▶ WHAT THE EXERCISE ASKS: How many lines in the records below contain the word "IntArray"? State only that number.
^^^^
(** * yc-pipiniere-v2: the signup and login forms and the middleware bootstrap

    A shallow embedding of

    - [frontend/src/app/(auth)/login/page.tsx]: the [LoginForm] and
      [SignupForm] components (zod schemas, [validateForm],
      [handleChange], [handleRoleChange], [handleSubmit], the submit
      button);
    - [backend/bootstrap/app.php]: the middleware aliases and the
      middleware priority list;

    and the properties of the specification proved over it. *)

From Stdlib Require Import String Ascii List NArith ZArith Bool Lia.
From stdpp Require Import base option list gmap strings fin_maps.
Import ListNotations.

Local Open Scope string_scope.
Local Open Scope list_scope.

(* ===================================================================== *)
(** ** JavaScript strings *)
(* ===================================================================== *)

(** A JavaScript string value is a sequence of UTF-16 code units; its
    [.length] is the number of code units and [===] compares the
    sequences.  Property names (the keys of object literals and of
    [formErrors]) are written as Rocq strings. *)

Definition code_unit : Type := N.
Definition jsstring : Type := list code_unit.

(** The string value of an ASCII literal of the program text. *)
Definition js (s : string) : jsstring :=
  map N_of_ascii (list_ascii_of_string s).

(** [a === b] on two strings. *)
Definition strict_eq (a b : jsstring) : bool := bool_decide (a = b).

(** Truthiness of a value of type [string | undefined | null]: the empty
    string, [undefined] and [null] are falsy. *)
Definition truthy (v : option jsstring) : bool :=
  match v with
  | Some (_ :: _) => true
  | _ => false
  end.

Definition at_sign : code_unit := 64%N.

(** The characters of a string, as Unicode counts them: a high surrogate
    followed by a low surrogate is one character, any other code unit is
    one by itself.  [.length] does not count these but code units. *)
Definition high_surrogate (c : code_unit) : bool :=
  (55296 <=? c)%N && (c <=? 56319)%N.
Definition low_surrogate (c : code_unit) : bool :=
  (56320 <=? c)%N && (c <=? 57343)%N.

Fixpoint characters (s : jsstring) : nat :=
  match s with
  | [] => 0
  | h :: t =>
      match t with
      | l :: t' =>
          if high_surrogate h && low_surrogate l
          then S (characters t')
          else S (characters t)
      | [] => 1
      end
  end.

(* ===================================================================== *)
(** ** Regular expressions *)
(* ===================================================================== *)

(** The part of the regular expressions of JavaScript that zod's e-mail
    pattern uses: character classes, sequence, alternation, iteration and
    a look-ahead at the start of the pattern (an intersection with the
    complement of a language).  [matches] decides [^r$] by derivatives. *)

Module Regex.

(** A character class: inclusive ranges of code units. *)
Definition CharClass : Type := list (N * N).

Definition in_class (c : code_unit) (cls : CharClass) : bool :=
  existsb (fun r => (fst r <=? c)%N && (c <=? snd r)%N) cls.

Inductive re : Type :=
| Empty                       (* matches nothing *)
| Eps                         (* the empty string *)
| Chr (cls : CharClass)
| Seq (r1 r2 : re)
| Alt (r1 r2 : re)
| Star (r : re)
| And (r1 r2 : re)
| Not (r : re).

Fixpoint nullable (r : re) : bool :=
  match r with
  | Empty => false
  | Eps => true
  | Chr _ => false
  | Seq r1 r2 => nullable r1 && nullable r2
  | Alt r1 r2 => nullable r1 || nullable r2
  | Star _ => true
  | And r1 r2 => nullable r1 && nullable r2
  | Not r => negb (nullable r)
  end.

Fixpoint deriv (c : code_unit) (r : re) : re :=
  match r with
  | Empty => Empty
  | Eps => Empty
  | Chr cls => if in_class c cls then Eps else Empty
  | Seq r1 r2 =>
      Alt (Seq (deriv c r1) r2) (if nullable r1 then deriv c r2 else Empty)
  | Alt r1 r2 => Alt (deriv c r1) (deriv c r2)
  | Star r1 => Seq (deriv c r1) (Star r1)
  | And r1 r2 => And (deriv c r1) (deriv c r2)
  | Not r1 => Not (deriv c r1)
  end.
(** * Scoreboard pipeline: projection, grouping, aggregation and ranking

    A shallow embedding of [api/process_scoreboard.py], [api/rankings.py]
    and [DataManager.get_player_list] of [main.py], with the properties the
    specification states about them.

    Python values are embedded as follows.
    - [int] is [Z]; [//] and [%] by a positive constant are [Z.div] and
      [Z.modulo] (both round towards minus infinity, as Python does).
    - [float] is a binary64 value, [spec_float] with precision 53 and
      maximal exponent 1024; [int / int] and [float * float] are the
      correctly rounded operations of [SpecFloat].
    - [str] is [string] (the UTF-8 bytes of the text).
    - a [dict] is an association list in insertion order; a well-formed
      dict has no repeated key.
    - an exception is the [Raise] outcome of the [py] monad. *)

From Stdlib Require Import ZArith NArith List String Ascii Bool Lia.
From Stdlib Require Import Permutation Sorted.
From Stdlib Require Import Floats.SpecFloat.
From Stdlib Require Import DecimalString DecimalZ DecimalN DecimalFacts.
Import ListNotations.

Set Warnings "-register-all".

Open Scope string_scope.
Open Scope list_scope.
Open Scope Z_scope.

(** ** Outcomes of a Python call *)

(** An exception, with the text [str(e)] gives for it. *)
Inductive exn : Type :=
| AttributeError (msg : string)
| TypeError (msg : string)
| ZeroDivisionError (msg : string)
| OverflowError (msg : string)
| ValueError (msg : string).

Definition exn_str (e : exn) : string :=
  match e with
  | AttributeError msg | TypeError msg
  | ZeroDivisionError msg | OverflowError msg | ValueError msg => msg
  end.

(** [Ok] is a normal return and [Raise] an exception.  [Unmodelled] marks an
    input that leaves the data model of the scoreboard format in a way this
    embedding does not follow: a [Name] that is a number, a boolean or null,
    or a recognised objective whose [Score] is not an integer. *)
Inductive py (A : Type) : Type :=
| Ok (a : A)
| Raise (e : exn)
| Unmodelled.

Arguments Ok {A} a.
Arguments Raise {A} e.
Arguments Unmodelled {A}.

Definition bind {A B : Type} (m : py A) (k : A -> py B) : py B :=
  match m with
  | Ok a => k a
  | Raise e => Raise e
  | Unmodelled => Unmodelled
  end.

Notation "x <- m ;; k" := (bind m (fun x => k))
  (at level 61, m at next level, right associativity).

(** [for x in xs: acc = body(acc, x)], stopping at the first exception. *)
Fixpoint for_each {A S : Type} (body : S -> A -> py S) (xs : list A) (acc : S)
  : py S :=
  match xs with
  | [] => Ok acc
  | x :: rest => acc' <- body acc x ;; for_each body rest acc'
  end.

(** ** Dicts in insertion order *)

Definition dict (V : Type) : Type := list (string * V).

Section Dict.
Context {V : Type}.

(** [d.get(k)] *)
Fixpoint dict_get (k : string) (d : dict V) : option V :=
  match d with
  | [] => None
  | (k', v) :: rest => if String.eqb k k' then Some v else dict_get k rest
  end.

(** [d.pop(k, None)], for its effect on [d] *)
Definition dict_pop (k : string) (d : dict V) : dict V :=
  filter (fun kv => negb (String.eqb k (fst kv))) d.

(** [d[k] = v]: an existing key keeps its position, a new key goes last. *)
Fixpoint dict_set (k : string) (v : V) (d : dict V) : dict V :=
  match d with
  | [] => [(k, v)]
  | (k', v') :: rest =>
      if String.eqb k k' then (k', v) :: rest
      else (k', v') :: dict_set k v rest
  end.

Definition dict_keys (d : dict V) : list string := map fst d.
Definition dict_values (d : dict V) : list V := map snd d.

Definition dict_wf (d : dict V) : Prop := NoDup (dict_keys d).
End Dict.

(** ** JSON values, as [json.load] returns them *)

Inductive json : Type :=
| JNull
| JBool (b : bool)
| JInt (z : Z)
| JFloat (f : spec_float)
| JStr (s : string)
| JList (items : list json)
| JObj (members : list (string * json)).

(** [type(v).__name__] *)
Definition type_name (v : json) : string :=
  match v with
  | JNull => "NoneType"
  | JBool _ => "bool"
  | JInt _ => "int"
  | JFloat _ => "float"
  | JStr _ => "str"
  | JList _ => "list"
  | JObj _ => "dict"
  end.

(** A score entry of [PlayerScores], cleaned or not. *)
Definition record : Type := dict json.

(** * api/rankings.py *)

Record PlayerStats : Type := mkStats {
  play_time_seconds : Z;
  games_played : Z;
  wins : Z;
  kills : Z;
  deaths : Z
}.

Definition stats_zero : PlayerStats := mkStats 0 0 0 0 0.

(** [entry.get("Objective", "")] *)
Definition objective_of (entry : record) : json :=
  match dict_get "Objective" entry with
  | Some v => v
  | None => JStr ""
  end.

(** [entry.get("Score", 0)] *)
Definition score_of (entry : record) : json :=
  match dict_get "Score" entry with
  | Some v => v
  | None => JInt 0
  end.

(** The integer held by a score that is used arithmetically. *)
Definition as_int (v : json) : py Z :=
  match v with
  | JInt z => Ok z
  | _ => Unmodelled
  end.

(** [objective == name]: only a string equals a string literal. *)
Definition obj_is (objective : json) (name : string) : bool :=
  match objective with
  | JStr s => String.eqb s name
  | _ => false
  end.

(** The body of the loop of [calculate_player_stats]. *)
Definition stats_step (stats : PlayerStats) (entry : record) : py PlayerStats :=
  let objective := objective_of entry in
  let score := score_of entry in
  if obj_is objective "PlayTime.Hour" then
    z <- as_int score ;;
    Ok (mkStats (play_time_seconds stats + z * 3600) (games_played stats)
                (wins stats) (kills stats) (deaths stats))
  else if obj_is objective "PlayTime.Min" then
    z <- as_int score ;;
    Ok (mkStats (play_time_seconds stats + z * 60) (games_played stats)
                (wins stats) (kills stats) (deaths stats))
  else if obj_is objective "PlayTime.Sec" then
    z <- as_int score ;;
    Ok (mkStats (play_time_seconds stats + z) (games_played stats)
                (wins stats) (kills stats) (deaths stats))
  else if obj_is objective "CompletedCount" then
    z <- as_int score ;;
    Ok (mkStats (play_time_seconds stats) z
                (wins stats) (kills stats) (deaths stats))
  else if obj_is objective "WinCount" then
    z <- as_int score ;;
    Ok (mkStats (play_time_seconds stats) (games_played stats)
                z (kills stats) (deaths stats))
  else if obj_is objective "KilledCount" then
    z <- as_int score ;;
    Ok (mkStats (play_time_seconds stats) (games_played stats)
                (wins stats) z (deaths stats))
  else if obj_is objective "DeathCount" then
    z <- as_int score ;;
    Ok (mkStats (play_time_seconds stats) (games_played stats)
                (wins stats) (kills stats) z)
  else Ok stats.

Definition calculate_player_stats (player_data : list record) : py PlayerStats :=
  for_each stats_step player_data stats_zero.

(** * api/process_scoreboard.py *)

(** ** The objects [nbt_to_json] receives

    [tag.obj] lists the classes of [nbtlib.tag] that [nbt_to_json] tests
    for, [End] for a tag of any other class, and [Plain] for a Python object
    that is no tag at all (a [dict], [list], [int], [float], [str], ...). *)
Module tag.
Inductive obj : Type :=
| Compound (members : list (string * obj))
| List (items : list obj)
| ByteArray (xs : list Z)
| IntArray (xs : list Z)
| LongArray (xs : list Z)
| Byte (z : Z)
| Short (z : Z)
| Int (z : Z)
| Long (z : Z)
| Float (f : spec_float)
| Double (f : spec_float)
| String (s : string)
| End
| Plain (v : json).
End tag.

Section Projector.
(** Python's builtin [str], applied in the last branch to whatever object
    reached it.  It is supplied by the runtime (and, for tags, by nbtlib). *)
Variable py_str : tag.obj -> string.

Fixpoint nbt_to_json (nbt_data : tag.obj) : json :=
  match nbt_data with
  | tag.Compound members =>
      JObj (map (fun kv => (fst kv, nbt_to_json (snd kv))) members)
  | tag.List items => JList (map nbt_to_json items)
  | tag.ByteArray xs | tag.IntArray xs | tag.LongArray xs =>
      JList (map JInt xs)
  | tag.Byte z | tag.Short z | tag.Int z | tag.Long z => JInt z
  | tag.Float f | tag.Double f => JFloat f
  | tag.String s => JStr s
  | other => JStr (py_str other)
  end.
End Projector.

(** [str(int)] *)
Definition str_int (z : Z) : string := NilZero.string_of_int (Z.to_int z).

(** An instance of [str] for evaluating examples: Python's rendering of a
    string, an integer, a boolean and [None]; the rendering of the other
    objects (containers, floats, tags) is not reproduced and left empty. *)
Definition str_scalar (o : tag.obj) : string :=
  match o with
  | tag.Plain (JStr s) => s
  | tag.Plain (JInt z) => str_int z
  | tag.Plain (JBool true) => "True"
  | tag.Plain (JBool false) => "False"
  | tag.Plain JNull => "None"
  | _ => ""
  end.

(** The values the projector produces from tags: dicts, lists, integers,
    floats and strings. *)
Inductive json_shape : json -> Prop :=
| shape_int z : json_shape (JInt z)
| shape_float f : json_shape (JFloat f)
| shape_str s : json_shape (JStr s)
| shape_list items : Forall json_shape items -> json_shape (JList items)
| shape_obj members :
    Forall (fun kv => json_shape (snd kv)) members -> json_shape (JObj members).

(** ** Grouping *)

Definition clean_score_entry (score_entry : record) : record :=
  let cleaned := score_entry in
  let cleaned := dict_pop "Locked" cleaned in
  let cleaned := dict_pop "Name" cleaned in
  cleaned.

(** [grouped[k].append(v)] on a [defaultdict(list)] *)
Fixpoint defaultdict_append {V : Type} (k : string) (v : V) (d : dict (list V))
  : dict (list V) :=
  match d with
  | [] => [(k, [v])]
  | (k', vs) :: rest =>
      if String.eqb k k' then (k', vs ++ [v]) :: rest
      else (k', vs) :: defaultdict_append k v rest
  end.

Definition unknown_player : string := "未知玩家".

(** [score_entry.get("Name", "未知玩家")] *)
Definition name_of (score_entry : record) : json :=
  match dict_get "Name" score_entry with
  | Some v => v
  | None => JStr unknown_player
  end.

(** Using a value as a dict key: a list or a dict is unhashable. *)
Definition as_key (v : json) : py string :=
  match v with
  | JStr s => Ok s
  | JList _ | JObj _ =>
      Raise (TypeError ("unhashable type: '" ++ type_name v ++ "'")%string)
  | _ => Unmodelled
  end.

(** The body of the loop of [group_scores_by_player]. *)
Definition group_step (grouped : dict (list record)) (score_entry : record)
  : py (dict (list record)) :=
  let player_name := name_of score_entry in
  let cleaned_entry := clean_score_entry score_entry in
  k <- as_key player_name ;;
  Ok (defaultdict_append k cleaned_entry grouped).

(** The loop on its own, over entries known to be dicts. *)
Definition group_records (player_scores : list record) : py (dict (list record)) :=
  for_each group_step player_scores [].

(** [not v] *)
Definition falsy (v : json) : bool :=
  match v with
  | JNull => true
  | JBool b => negb b
  | JInt z => Z.eqb z 0
  | JFloat (S754_zero _) => true
  | JFloat _ => false
  | JStr s => String.eqb s ""
  | JList items => match items with [] => true | _ => false end
  | JObj members => match members with [] => true | _ => false end
  end.

(** [score_entry.get] exists on a dict only. *)
Definition as_entry (v : json) : py record :=
  match v with
  | JObj members => Ok members
  | _ => Raise (AttributeError
                  ("'" ++ type_name v ++ "' object has no attribute 'get'")%string)
  end.

(** The elements [for score_entry in player_scores] goes through: a dict
    yields its keys and a string its characters; a number or a boolean is
    not iterable. *)
Definition iterate (v : json) : py (list json) :=
  match v with
  | JList items => Ok items
  | JObj members => Ok (map (fun kv => JStr (fst kv)) members)
  | JStr s => Ok (map (fun c => JStr (String c EmptyString)) (list_ascii_of_string s))
  | _ => Raise (TypeError ("'" ++ type_name v ++ "' object is not iterable")%string)
  end.

Definition group_scores_by_player (scoreboard_data : dict json)
  : py (dict (list record)) :=
  data <- match dict_get "data" scoreboard_data with
          | Some v => as_entry v
          | None => Ok []
          end ;;
  let player_scores :=
    match dict_get "PlayerScores" data with
    | Some v => v
    | None => JList []
    end in
  if falsy player_scores then Ok []
  else
    entries <- iterate player_scores ;;
    for_each (fun grouped v => e <- as_entry v ;; group_step grouped e)
             entries [].

(** * Numbers and text of the ranking pass *)

(** ** binary64 *)

Definition prec : Z := 53.
Definition emax : Z := 1024.

(** An integer as an exact, unrounded operand. *)
Definition exact_int (z : Z) : spec_float :=
  match z with
  | Z0 => S754_zero false
  | Zpos p => S754_finite false p 0
  | Zneg p => S754_finite true p 0
  end.

(** [float(z)], rounded to nearest even. *)
Definition float_of_int (z : Z) : spec_float :=
  binary_normalize prec emax z 0 false.

(** [a / b] on two [int]s: the quotient rounded once to nearest even. *)
Definition int_truediv (a b : Z) : py spec_float :=
  if Z.eqb b 0 then Raise (ZeroDivisionError "division by zero")
  else
    match SFdiv prec emax (exact_int a) (exact_int b) with
    | S754_infinity _ =>
        Raise (OverflowError "integer division result too large for a float")
    | q => Ok q
    end.

(** [x * 100] on a [float] *)
Definition float_mul_100 (x : spec_float) : spec_float :=
  SFmul prec emax x (float_of_int 100).

(** [x < y] on two [float]s *)
Definition float_lt (x y : spec_float) : bool := SFltb x y.

(** ** Format specifications *)

(** ["0" * k] *)
Definition zeros (k : nat) : string := string_of_list_ascii (repeat "0"%char k).

(** [s.rjust(width, "0")] *)
Definition zfill (width : nat) (s : string) : string :=
  (zeros (width - String.length s) ++ s)%string.

(** [str(n)] for [n >= 0] *)
Definition str_nat (n : N) : string := NilZero.string_of_uint (N.to_uint n).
^^^^
▶ SOLUTION FOR THIS EXERCISE: 2